◆ Task statement: Below this sentence is a listing; return exactly its lines from the one with "(** The ASCII" to the one with "match mode with", both kept, and nothing more.

◆ Task material:
====================
(* ===== verification/GoStrings.v ===== *)
(** * The [strings] package

    The functions of Go's [strings] the repository calls, on byte sequences, with
    the UTF-8 reading of [Unicode.v] where the package reads runes. *)

From S2P Require Import Prelude Unicode.

Local Open Scope Z_scope.

(** ** Searching *)

Fixpoint HasPrefix (s prefix : string) {struct prefix} : bool :=
  match prefix, s with
  | EmptyString, _ => true
  | String p ps, String a s' => Ascii.eqb a p && HasPrefix s' ps
  | String _ _, EmptyString => false
  end.

#[global] Arguments HasPrefix s !prefix : simpl nomatch.

Fixpoint Contains (s substr : string) : bool :=
  HasPrefix s substr ||
  match s with
  | EmptyString => false
  | String _ s' => Contains s' substr
  end.

(** [strings.Index], with [None] for -1. *)
Fixpoint Index (s substr : string) : option nat :=
  if HasPrefix s substr then Some 0%nat
  else match s with
       | EmptyString => None
       | String _ s' => S <$> Index s' substr
       end.

(** [strings.LastIndex], with [None] for -1. *)
Fixpoint LastIndex (s substr : string) : option nat :=
  match s with
  | EmptyString => if HasPrefix s substr then Some 0%nat else None
  | String _ s' =>
      match LastIndex s' substr with
      | Some i => Some (S i)
      | None => if HasPrefix s substr then Some 0%nat else None
      end
  end.

(** [strings.IndexByte], with [None] for -1. *)
Fixpoint IndexByte (s : string) (c : ascii) : option nat :=
  match s with
  | EmptyString => None
  | String a s' => if Ascii.eqb a c then Some 0%nat else S <$> IndexByte s' c
  end.

Definition HasSuffix (s suffix : string) : bool :=
  (slen suffix <=? slen s)%nat && (string_drop (slen s - slen suffix) s =?s suffix).

(** [strings.Cut]: the text before and after the first separator. *)
Definition Cut (s sep : string) : string * string * bool :=
  match Index s sep with
  | Some i => (string_take i s, string_drop (i + slen sep) s, true)
  | None => (s, EmptyString, false)
  end.

(** [strings.Count] of a one-byte substring. *)
Fixpoint CountByte (s : string) (c : ascii) : nat :=
  match s with
  | EmptyString => 0
  | String a s' => (if Ascii.eqb a c then 1 else 0) + CountByte s' c
  end%nat.

(** ** Trimming *)

Definition TrimSuffix (s suffix : string) : string :=
  if HasSuffix s suffix then string_take (slen s - slen suffix) s else s.

(** [strings.TrimRight] with a one-byte cutset. *)
Fixpoint TrimRightByte (s : string) (c : ascii) : string :=
  match s with
  | EmptyString => EmptyString
  | String a s' =>
      match TrimRightByte s' c with
      | EmptyString => if Ascii.eqb a c then EmptyString else str1 a
      | t => String a t
      end
  end.

Fixpoint drop_while {A} (p : A → bool) (l : list A) : list A :=
  match l with
  | [] => []
  | a :: l' => if p a then drop_while p l' else l
  end.

Definition trim_cells (p : Z → bool) (l : list cell) : list cell :=
  let q := λ c, p (rune c) in reverse (drop_while q (reverse (drop_while q l))).

(** [strings.TrimFunc]. *)
Definition TrimFunc (s : string) (p : Z → bool) : string := of_cells (trim_cells p (decode s)).
Definition TrimSpace (s : string) : string := TrimFunc s IsSpace.
(** [strings.Trim]: the cutset is a string of runes. *)
Definition Trim (s cutset : string) : string :=
  TrimFunc s (λ r, existsb (Z.eqb r) (rune <$> decode cutset)).

(** ** Splitting and joining *)

(** The maximal runs of cells that are not separators. *)
Fixpoint fields_cells (p : Z → bool) (cur : list cell) (l : list cell) : list (list cell) :=
  let flush := match cur with [] => [] | _ => [cur] end in
  match l with
  | [] => flush
  | c :: l' =>
      if p (rune c) then flush ++ fields_cells p [] l' else fields_cells p (cur ++ [c]) l'
  end.

(** [strings.Fields]. *)
Definition Fields (s : string) : list string := of_cells <$> fields_cells IsSpace [] (decode s).

(** [strings.Split] with a one-byte separator. *)
Fixpoint SplitByte (s : string) (c : ascii) : list string :=
  match s with
  | EmptyString => [EmptyString]
  | String a s' =>
      if Ascii.eqb a c then EmptyString :: SplitByte s' c
      else match SplitByte s' c with
           | f :: fs => String a f :: fs
           | [] => [str1 a]
           end
  end.

(** [strings.Join]. *)
Fixpoint Join (l : list string) (sep : string) : string :=
  match l with
  | [] => EmptyString
  | [s] => s
  | s :: l' => s +:+ sep +:+ Join l' sep
  end.

(** ** Case *)

Definition map_runes (f : Z → Z) (s : string) : string :=
  concat_strings ((λ c, EncodeRune (f (rune c))) <$> decode s).

Definition ToLower (s : string) : string := map_runes to_lower s.
Definition ToUpper (s : string) : string := map_runes to_upper s.

(** The ASCII part of [ToLower], byte by byte. *)
Definition lower_byte (a : ascii) : ascii :=
  if is_upper_ascii (bval a) then byte_of (bval a + 32) else a.
Definition is_ascii (s : string) : bool := all_bytes ascii_byte s.
Definition not_capital (a : ascii) : bool := negb (is_upper_ascii (bval a)).
(* ===== verification/GoURL.v ===== *)
(** * The [net/url] package

    [url.Parse], [URL.Hostname] and [url.QueryEscape], as of the Go release the
    repository's [go.mod] asks for (1.26: a host with an unbracketed colon that
    is not a port is refused, a bracketed host must be an IPv6 address). *)

From S2P Require Import Prelude Unicode GoStrings.

Local Open Scope Z_scope.

(** ** Characters and escaping *)

Inductive encoding :=
  | encodePath | encodePathSegment | encodeHost | encodeZone
  | encodeUserPassword | encodeQueryComponent | encodeFragment.

#[export] Instance encoding_eq_dec : EqDecision encoding.
Proof. solve_decision. Defined.

Definition in_set (a : ascii) (set : string) : bool :=
  match IndexByte set a with Some _ => true | None => false end.

Definition is_digit (a : ascii) : bool := between 48 57 a.
Definition is_alpha (a : ascii) : bool := between 97 122 a || between 65 90 a.
Definition is_alnum (a : ascii) : bool := is_alpha a || is_digit a.
Definition ishex (a : ascii) : bool := is_digit a || between 97 102 a || between 65 70 a.
Definition unhex (a : ascii) : Z :=
  if is_digit a then bval a - 48
  else if between 97 102 a then bval a - 97 + 10
  else if between 65 70 a then bval a - 65 + 10
  else 0.

(** [shouldEscape]: must the byte be escaped in that part of a URL? *)
Definition shouldEscape (c : ascii) (mode : encoding) : bool :=
  if is_alnum c then false
  else if bool_decide (mode = encodeHost ∨ mode = encodeZone) &&
          (in_set c "!$&'()*+,;=:[]<>" || in_set c dquote) then false
  else if in_set c "-_.~" then false
  else if in_set c "$&+,/:;=?@" then
    match mode with
    | encodePath => in_set c "?"
    | encodePathSegment => in_set c "/;,?"
    | encodeUserPassword => in_set c "@/?:"
    | encodeQueryComponent => true
    | encodeFragment => false
    | encodeHost | encodeZone => true
    end
  else if bool_decide (mode = encodeFragment) && in_set c "!()*" then false
  else true.

(** [unescape], [None] for an [EscapeError] or an [InvalidHostError]. *)
Fixpoint unescape (mode : encoding) (s : string) : option string :=
  match s with
  | EmptyString => Some EmptyString
  | String a s1 =>
      if Ascii.eqb a "%" then
        match s1 with
        | String h (String l s3) =>
            let v := Z.lor (Z.shiftl (unhex h) 4) (unhex l) in
            let is25 := Ascii.eqb h "2" && Ascii.eqb l "5" in
            if negb (ishex h && ishex l) then None
            else if bool_decide (mode = encodeHost) && (unhex h <? 8) && negb is25 then None
            else if bool_decide (mode = encodeZone) && negb is25 && negb (v =? 32) &&
                    shouldEscape (byte_of v) encodeHost then None
            else String (byte_of v) <$> unescape mode s3
        | _ => None
        end
      else if Ascii.eqb a "+" then
        String (if bool_decide (mode = encodeQueryComponent) then " "%char else a)
          <$> unescape mode s1
      else if bool_decide (mode = encodeHost ∨ mode = encodeZone) && ascii_byte a &&
              shouldEscape a mode then None
      else String a <$> unescape mode s1
  end.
====================
◆ Problem solution:
(** The ASCII part of [ToLower], byte by byte. *)
Definition lower_byte (a : ascii) : ascii :=
  if is_upper_ascii (bval a) then byte_of (bval a + 32) else a.
Definition is_ascii (s : string) : bool := all_bytes ascii_byte s.
Definition not_capital (a : ascii) : bool := negb (is_upper_ascii (bval a)).
(* ===== verification/GoURL.v ===== *)
(** * The [net/url] package

    [url.Parse], [URL.Hostname] and [url.QueryEscape], as of the Go release the
    repository's [go.mod] asks for (1.26: a host with an unbracketed colon that
    is not a port is refused, a bracketed host must be an IPv6 address). *)

From S2P Require Import Prelude Unicode GoStrings.

Local Open Scope Z_scope.

(** ** Characters and escaping *)

Inductive encoding :=
  | encodePath | encodePathSegment | encodeHost | encodeZone
  | encodeUserPassword | encodeQueryComponent | encodeFragment.

#[export] Instance encoding_eq_dec : EqDecision encoding.
Proof. solve_decision. Defined.

Definition in_set (a : ascii) (set : string) : bool :=
  match IndexByte set a with Some _ => true | None => false end.

Definition is_digit (a : ascii) : bool := between 48 57 a.
Definition is_alpha (a : ascii) : bool := between 97 122 a || between 65 90 a.
Definition is_alnum (a : ascii) : bool := is_alpha a || is_digit a.
Definition ishex (a : ascii) : bool := is_digit a || between 97 102 a || between 65 70 a.
Definition unhex (a : ascii) : Z :=
  if is_digit a then bval a - 48
  else if between 97 102 a then bval a - 97 + 10
  else if between 65 70 a then bval a - 65 + 10
  else 0.

(** [shouldEscape]: must the byte be escaped in that part of a URL? *)
Definition shouldEscape (c : ascii) (mode : encoding) : bool :=
  if is_alnum c then false
  else if bool_decide (mode = encodeHost ∨ mode = encodeZone) &&
          (in_set c "!$&'()*+,;=:[]<>" || in_set c dquote) then false
  else if in_set c "-_.~" then false
  else if in_set c "$&+,/:;=?@" then
    match mode with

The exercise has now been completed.